[Dataset entries]
--- START ---

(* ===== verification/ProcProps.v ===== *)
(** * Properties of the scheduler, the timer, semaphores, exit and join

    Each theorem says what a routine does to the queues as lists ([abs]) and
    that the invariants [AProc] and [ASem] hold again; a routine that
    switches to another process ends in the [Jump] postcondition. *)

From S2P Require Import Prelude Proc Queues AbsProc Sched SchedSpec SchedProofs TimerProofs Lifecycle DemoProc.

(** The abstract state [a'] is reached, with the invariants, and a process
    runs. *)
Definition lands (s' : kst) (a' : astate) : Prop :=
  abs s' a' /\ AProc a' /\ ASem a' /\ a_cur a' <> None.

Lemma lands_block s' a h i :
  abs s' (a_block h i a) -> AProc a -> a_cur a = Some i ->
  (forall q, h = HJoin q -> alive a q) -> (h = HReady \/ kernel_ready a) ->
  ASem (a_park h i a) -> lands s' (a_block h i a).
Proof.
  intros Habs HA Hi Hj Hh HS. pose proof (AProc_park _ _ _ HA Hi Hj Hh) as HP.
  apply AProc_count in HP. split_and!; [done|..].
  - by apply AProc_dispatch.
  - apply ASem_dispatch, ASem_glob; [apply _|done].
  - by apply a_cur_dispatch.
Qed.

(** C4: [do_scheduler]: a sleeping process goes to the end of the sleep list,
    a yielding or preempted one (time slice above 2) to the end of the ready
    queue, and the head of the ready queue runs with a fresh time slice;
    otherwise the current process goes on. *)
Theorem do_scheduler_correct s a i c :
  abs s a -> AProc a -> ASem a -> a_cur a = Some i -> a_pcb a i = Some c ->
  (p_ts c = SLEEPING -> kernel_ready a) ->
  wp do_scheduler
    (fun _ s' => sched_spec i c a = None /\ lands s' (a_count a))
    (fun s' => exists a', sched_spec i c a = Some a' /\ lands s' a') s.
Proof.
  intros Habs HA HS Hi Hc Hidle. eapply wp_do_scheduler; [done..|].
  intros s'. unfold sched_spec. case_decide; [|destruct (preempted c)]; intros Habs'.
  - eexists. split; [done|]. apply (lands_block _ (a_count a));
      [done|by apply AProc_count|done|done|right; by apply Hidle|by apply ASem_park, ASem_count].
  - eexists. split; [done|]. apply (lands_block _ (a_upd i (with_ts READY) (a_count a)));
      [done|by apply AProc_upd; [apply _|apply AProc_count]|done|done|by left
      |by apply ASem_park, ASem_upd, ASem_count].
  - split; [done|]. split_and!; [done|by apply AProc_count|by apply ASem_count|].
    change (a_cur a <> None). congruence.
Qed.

--- END ---

> **ABOUT THIS TASK**: Check every line of the data above for the string "routine", and copy those that have it.

> **EXERCISE OUTPUT**:
    Each theorem says what a routine does to the queues as lists ([abs]) and
    that the invariants [AProc] and [ASem] hold again; a routine that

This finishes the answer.